Friday, April 15, 2016

Readmissions, quality and medical education

Finding the way through understanding quality improvement, and most importantly to hardwire the concepts and best practices can appear difficult and cumbersome to the novice. 

But it is not. 

Quality improvement is, as a matter of fact, a fascinating field where you can gain insight and perspective on your own performance and opportunities to improve. In addition, this has been the reason behind the expansion and growth of all the industrial and technological movement in the past century. 

From Taylor to Deming to the creation of the IHI, and now with well established quality health research institutions like Intermountain, Dartmouth, Harvard, etc. we now have formal training and education of a whole generation of health care scientist and providers. This has rapidly changed the culture, and all new trainees and students are intensely getting exposed to terminologies and practices that I barely had any during medical school and my first residency.

I had the honor an privilege to write this guest blog post  at the SHM Blog "The Hospital Leader". I had the opportunity of having direct mentorship from Dr. Brad Flansbaum who helped me tremendously to put the ideas together to obtain the final published piece. 

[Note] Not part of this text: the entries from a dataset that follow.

(** * Active-Alchemy: an active-record layer over a session/engine ORM

    Shallow embedding of [active_alchemy/active_alchemy.py].

    The Python program is stateful and raises exceptions, so every method
    is a computation in a state-and-exception monad: it takes the world
    it runs in and gives back an outcome (a returned value or a raised
    exception) together with the world it leaves behind.  Mutations made
    before an exception is raised stay in place, as in Python.

    The wrapped libraries (the ORM session and query,
    [sqlalchemy.create_engine], [inflection.underscore], user supplied
    constructors and callables) are interfaces: type classes whose
    instances the theorems quantify over.  [json] is modelled in full,
    since a claim is about what its decoder gives back. *)

From Stdlib Require Import ZArith Ascii String.
From Stdlib Require DecimalPos DecimalFacts.
From stdpp Require Import base option list gmap strings fin_maps.

#[local] Set Warnings "-clear-no-such-hyp".

Open Scope Z_scope.
Open Scope string_scope.
Open Scope list_scope.

(** ** Python values, exceptions and the effect monad *)

Module Py.

(** Object identities: model instances, engines, classes. *)
Definition loc := nat.

(** The exception classes that occur.  [KeyboardInterrupt] and
    [SystemExit] derive from [BaseException] only; every other class
    derives from [Exception]. *)
Inductive exn_class :=
| AttributeError
| TypeError
| ValueError
| KeyboardInterrupt
| SystemExit
| LibraryError (name : string).

Record exn := Exn { exn_type : exn_class; exn_msg : string }.

(** [isinstance(e, Exception)] *)
Definition isinstance_Exception (e : exn) : bool :=
  match exn_type e with
  | KeyboardInterrupt | SystemExit => false
  | _ => true
  end.

(** The values that attributes, options and arguments hold.  A
    [datetime.datetime] and an [arrow.Arrow] are represented by the
    string their [isoformat()] returns; [VDate] is a [datetime.date]
    (which is not a [datetime.datetime]); [VArrowType] is an instance
    of the column type [sqlalchemy_utils.ArrowType], which has no
    [isoformat] method.  A [str] is a sequence of characters with codes
    below 256; a [dict] value has [str] keys, and its entries are in
    insertion order. *)
#[warnings="-register-all"]
Inductive pyval :=
| VNone
| VBool (b : bool)
| VInt (n : Z)
| VStr (s : string)
| VList (items : list pyval)
| VTuple (items : list pyval)
| VDict (entries : list (string * pyval))
| VDate (iso : string)
| VDateTime (iso : string)
| VArrow (iso : string)
| VArrowType
| VRef (l : loc)
| VExn (e : exn)
| VCallable (f : nat).

#[global] Instance exn_class_eq_dec : EqDecision exn_class.
Proof. solve_decision. Defined.

#[global] Instance exn_eq_dec : EqDecision exn.
Proof. solve_decision. Defined.
(* ===== verification/Prelude.v ===== *)
(** * The memory and scheduling core of the SGLang runtime

    SGLang serves language models.  Its scheduler process
    ([python/sglang/srt/managers/scheduler.py]) keeps a queue of requests,
    builds prefill and decode batches, and stores the key/value (KV) tensors
    of every token in a pool of slots on the device.  This library models the
    part of the runtime that decides which slot belongs to whom and which
    request runs next, and proves that slots are neither lost nor shared by
    accident, that the caches answer correctly, and that what the scheduler
    admits can be allocated.

    ** The program and its models

    - Slot allocators ([mem_cache/allocator.py], kernels included).
      [Allocator]: [Base] (the common state) and [Token] (page size one);
      [PagedAllocator]: [Paged] with the Triton kernels [alloc_extend_kernel]
      and [alloc_decode_kernel] as the list of stores each program issues;
      [PagedProofs]: the reference assignment [ref_extend], the kernels
      against it, page ownership ([Own]); [SWAAllocator]: [SWA], the hybrid
      allocator with its full-to-window mapping.
    - Request rows ([mem_cache/memory_pool.py], [ReqToTokenPool]): [ReqPool].
    - Requests and sampling parameters ([managers/schedule_batch.py] [Req],
      [sampling/sampling_params.py]): [Request], [SamplingParams].
    - Prefix caches.  [mem_cache/radix_cache.py]: [RadixCache] (definitions:
      nodes are a store indexed by node id, as the code links objects),
      [RadixInv] (the invariant [repr c G H]: every node has a path of tokens
      with slots, [H] lists the nodes locked by requests), [RadixOwn] (slots
      of the tree), [RadixSplit], [RadixMatch], [RadixInsert], [RadixLocks],
      [RadixTraverse], [RadixEvict], [RadixReq] (the request-level methods).
      [mem_cache/chunk_cache.py]: [ChunkCache].
    - Interfaces: [KVAllocator] is the class of what the caches need from an
      allocator (implemented by [Token] and [Paged]); [PrefixCache] is
      [mem_cache/base_prefix_cache.py] with the laws the admission code needs
      (implemented by the radix and the chunk cache).
    - Scheduling ([managers/schedule_policy.py]): [SchedulePolicy] and
      [SchedulePolicyProofs] (queue orders), [PrefillAdder] and
      [PrefillAdderProofs] (admission).
    - Batches ([managers/schedule_batch.py], [ScheduleBatch]):
      [ScheduleBatch] (allocation, prefill, decode, retraction, filtering,
      merging, the kernels over [req_to_token]), [BatchKernels],
      [BatchMemory] (allocation succeeds when the pages fit), [BatchExtend]
      (prefill batches), [BatchRetract], [BatchDecode] (decode batches),
      [MemoryAccount] (sizes of the cache in pages).
    - The scheduler ([managers/scheduler.py]): [TreeCache] (the cache it is
      configured with, as an instance of [PrefixCache]), [Scheduler] (state,
      [get_new_batch_prefill], [update_running_batch],
      [get_next_batch_to_run], [check_memory]), [AdmissionProofs] and
      [SchedulerProofs] (prefill), [SchedulerDecode] (decoding).
    - Results ([managers/scheduler_output_processor_mixin.py],
      [Scheduler.abort_request], [Scheduler.event_loop_normal]):
      [OutputProcessor]; [FreeGroups] is the interface for the frees the code
      delays; [PoolFrame] (the pool keeps its size), [LiveRows] (the requests
      of a batch that still hold memory), [OutputProofs] (a decode batch),
      [PrefillOutput] (a prefill batch), [EventLoop] (decoding a batch to its
      end).
    - The loop as a whole: [Serving] (the invariant of [event_loop_normal] with
      prefill, merging, decoding, retraction and the idle check),
      [Completion] (every request completes), [ServingLimits] (runs outside
      the conditions of the two).
    - Messages ([process_input_requests] and the handlers of [scheduler.py],
      [managers/session_controller.py], [managers/utils.py], the limits of
      [managers/tp_worker.py], the cache of
      [constrained/base_grammar_backend.py]): [Intake]; [IntakeProofs] (what
      reaches the queues); [ServerLoop] (messages, grammar queue and event
      loop together).
    - Expert placement ([srt/eplb]): [Eplb] and [EplbProofs] (the balancing
      algorithm), [ExpertLocation] and [ExpertInit] (the maps between logical
      and physical experts, the dispatch of tokens), [ExpertUpdater] (one
      layer's weights moving between the ranks), [ExpertTransfer] (senders and
      receivers agree) and [ExpertMigration] (all ranks), [EplbManager] (the
      loops over layers and the manager) and [ExpertService] (the whole).
    - LoRA adapters ([srt/lora], and their use in
      [managers/tokenizer_manager.py]): [LoraPool] and [LoraPoolProofs] (the
      memory pool with its slots), [LoraShards] (slicing for tensor
      parallelism), [LoraManager] and [LoraManagerProofs] (reading, loading and
      unloading adapters, preparing batches), [LoraExamples] (a small model),
      [LoraRegistry] and [LoraRegistryProofs] (names and counters in the
      tokenizer process, with the scheduler as the class [LoraBackend]) and
      [LoraService] (the manager as this backend; the whole).
    - The cache of image features ([mem_cache/multimodal_cache.py]):
      [MultiModalCache].
    - The reasoning parser ([reasoning_parser.py]): [Reasoning], on the
      string operations of [PyString].
    - Input control ([managers/scheduler_input_blocker.py],
      [poll_based_barrier.py], [managers/scheduler_recv_skipper.py]):
      [InputBlocker].  The readers-writer lock ([aio_rwlock.py]): [RWLock].

    ** What the theorems show

    - Ownership: over any history of operations each slot or page is free or
      held by exactly one owner; failed allocations change nothing.
    - The kernels compute the reference assignment, in any order of their
      programs, with every output written once; the batch kernels agree with
      the tensor code they replace.
    - The radix cache: matching returns the longest cached prefix in whole
      pages, inserting extends the content by exactly the new key and reports
      the part already cached, insert-then-match is a round trip, locks count
      the requests at or below a node, eviction refines
      least-recently-used removal of unlocked leaves, and finishing a request
      hands every page to the tree or back to the allocator exactly once.
    - Admission and batches: the pages of the admitted prefills fit the free
      and evictable memory; a batch admitted (or approved by
      [check_decode_mem]) can be allocated; retraction terminates, keeps a
      request and restores memory.
    - The scheduler: from a state whose memory is accounted for, a prefill
      round without a pending chunk never runs out of memory, and neither does
      a decoding round, for pages of at most [retract_decode_steps] tokens and
      batches of which each request alone leaves some of the pool free; they
      lose no request and leave an accounted state.  A running batch that
      fits the pool is decoded to its end without retraction, and the idle
      memory check then passes.
    - The server: started with a paged pool and a radix cache, without chunked
      prefill, mixed batches, overlap, speculation and LoRA, the event loop
      never raises for requests that alone leave a page of the pool free
      ([wanted]), and once no more arrive it completes all of them if they
      also fit beside the tokens that admission reserves ([modest]).  With the
      limits that the server imposes, a pool larger than the context and a
      grammar backend that works, no stream of [acceptable] messages raises:
      generation requests outside sessions, rejected ones included, aborts
      and session messages.  [IntakeProofs] says what becomes of every
      generation request, errors included, and that no request is lost on the
      way in; [ServingLimits] and the end of [ServerLoop] show runs outside
      the conditions that fail or starve.
    - Experts: the placement is consistent for every load and the replication
      is optimal; moving the weights of a layer matches every send with a
      receive and ends with the weights where the new placement has them; at
      every forward pass, also in the middle of a rebalance, a token sent to a
      logical expert is computed with its weights; a rebalance finishes.
    - LoRA: a batch is accepted exactly when its adapters fit beside the pinned
      ones, and then each request finds the weights, rank and scaling of its
      own adapter, from the start of the server on and under any interleaving of
      requests, loads and unloads; an adapter stays loaded while a request uses
      it, and unloading it ends exactly if no use of it leaks.  This is for
      requests without parallel sampling and server errors and for adapters
      whose files have the shapes their configuration promises; examples show
      what happens otherwise.
    - Requests and policies: what ends a request, and with which reason, for
      every request; which sampling parameters are accepted; the exact order
      in which each policy puts the waiting queue.
    - State machines: mutual exclusion and absence of lost wake-ups for the
      lock, whose fields count its users exactly; order preservation and the
      global barrier for the input blocker.
    - Reasoning text: where parsing in chunks agrees with parsing at once.
    - Some theorems exhibit behaviour of the code that looks unintended; they
      say so in their comment.

    ** Conventions

    Python integers are [Z] (machine widths are written out where the code
    stores into int32 or int64 tensors); floats are rationals, in the sampling
    parameters with infinities and NaN ([pyfloat]); lists and
    tensors are lists, with slices that clamp and negative indices that wrap
    as in Python; dicts are association lists where order matters.  Code that
    can raise is in the monad [pyres].  Objects that the code mutates and
    shares are explicit state.  Loops that are not structural take fuel; the
    fuel is an argument fixed by the calling definition (the number of nodes,
    the length of the list) and each theorem about such a loop proves that it
    does not run out.

    Parameters stand for what is outside the source: the hash of a page, the
    clock, [heapq] (any priority queue satisfying [HeapQ]), the tokenizer, the
    content of uninitialised memory ([garbage], [tl_other]),
    [random.shuffle], the model worker ([forward]: one token per request), the
    grammar objects ([accept_token]) and their compilation
    ([grammar_result]: it goes on, has failed, or has a result), the order of equal elements in [torch.sort] and
    [torch.max] ([TorchOrder]), [random.sample], and
    [torch.distributed.batch_isend_irecv] ([PointToPoint]: messages between two
    ranks arrive in order), the order in which a loop visits a Python set
    ([PySet]), the files of an adapter, and the ids [uuid4] gives, which are new.

    ** Not modelled

    Model execution, attention and sampling kernels, weights, sockets and
    processes, HTTP and tokenization: they compute on tensors or do I/O.  The
    hierarchical cache and its storage back ends, the sliding-window and LoRA
    radix caches, disaggregation, speculative decoding, grammar compilers and the
    function-call and Harmony parsers are not modelled yet.  Of a batch, the
    sampling state, multimodal inputs, encoder caches and hybrid pools are left
    out; of the results, log probabilities, hidden states and the output
    stream; of the loop, the overlap schedule; of the messages, weight updates,
    profiling and remote calls.  Of expert placement, the vectorised algorithm and
    the recorder of loads.  Of LoRA, the kernels and the forward passes of the
    layers, and in the scheduler model the batches without LoRA only. *)

From stdpp Require Export base tactics gmap list sorting strings.
From Stdlib Require Export ZArith Lia.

I hope you are able to read the guest post and more importantly that it yields into motivating curiosity to explore the fascinating world of quality improvement and patient safety. Remember, primum non nocere...

Friday, February 26, 2016

Musings of a Medical Educator - Reflections of the Philosophy of Teaching

I love medical education and teaching in general. Now that I've been a father for 2.5 years, I have appreciated the incredible beauty of curiosity, of the genuine motivation to know and learn - witnessing it on my son. This has been very refreshing - and has made me a better person and professional. 

I was appointed as an Associate Professor in July 2014. Yet I submit my application in 2012. I had now a recent conversation with a colleague about applying for academic promotion. He asked me for the statement I wrote. 

Reflecting on this - the request from my friend, and the everyday fascination I feel from seeing my son growing and learning, I decided to delve into my archives and search for the statement I wrote for my academic advancement regarding my philosophy of teaching. I wrote and signed in August, 2012. Here it is and I'm happy to share:

PHILOSOPHY OF TEACHING / PERSONAL DEVELOPMENT

As an adult learner myself, involved in the complex world of medical education, I have a strong awareness of the different ways of learning that people use.  People use the senses in different ways: some individuals require a persistent memorization effort and may appear bright in terms of factual information recall yet may be unable to develop a critical and analytical perspective of things. Others may have a more practical way of learning by solving problems and putting analysis and reflection into practice yet may not have the ability to retain factual data.  Yet others may need to visually appreciate a concept or idea in order to create a visuospatial relationship with previous concepts.  And finally, some individuals achieve better understanding by listening on a repetitive basis.

The most important consideration is that the educator be aware of the different methods of learning people have and is creative enough to be able to deliver the information or ideas in an efficient way to each individual learner. Creating an environment that fosters learning is essential so that the learner feels motivated – this is done by matching the teaching technique with the learner’s own best learning style.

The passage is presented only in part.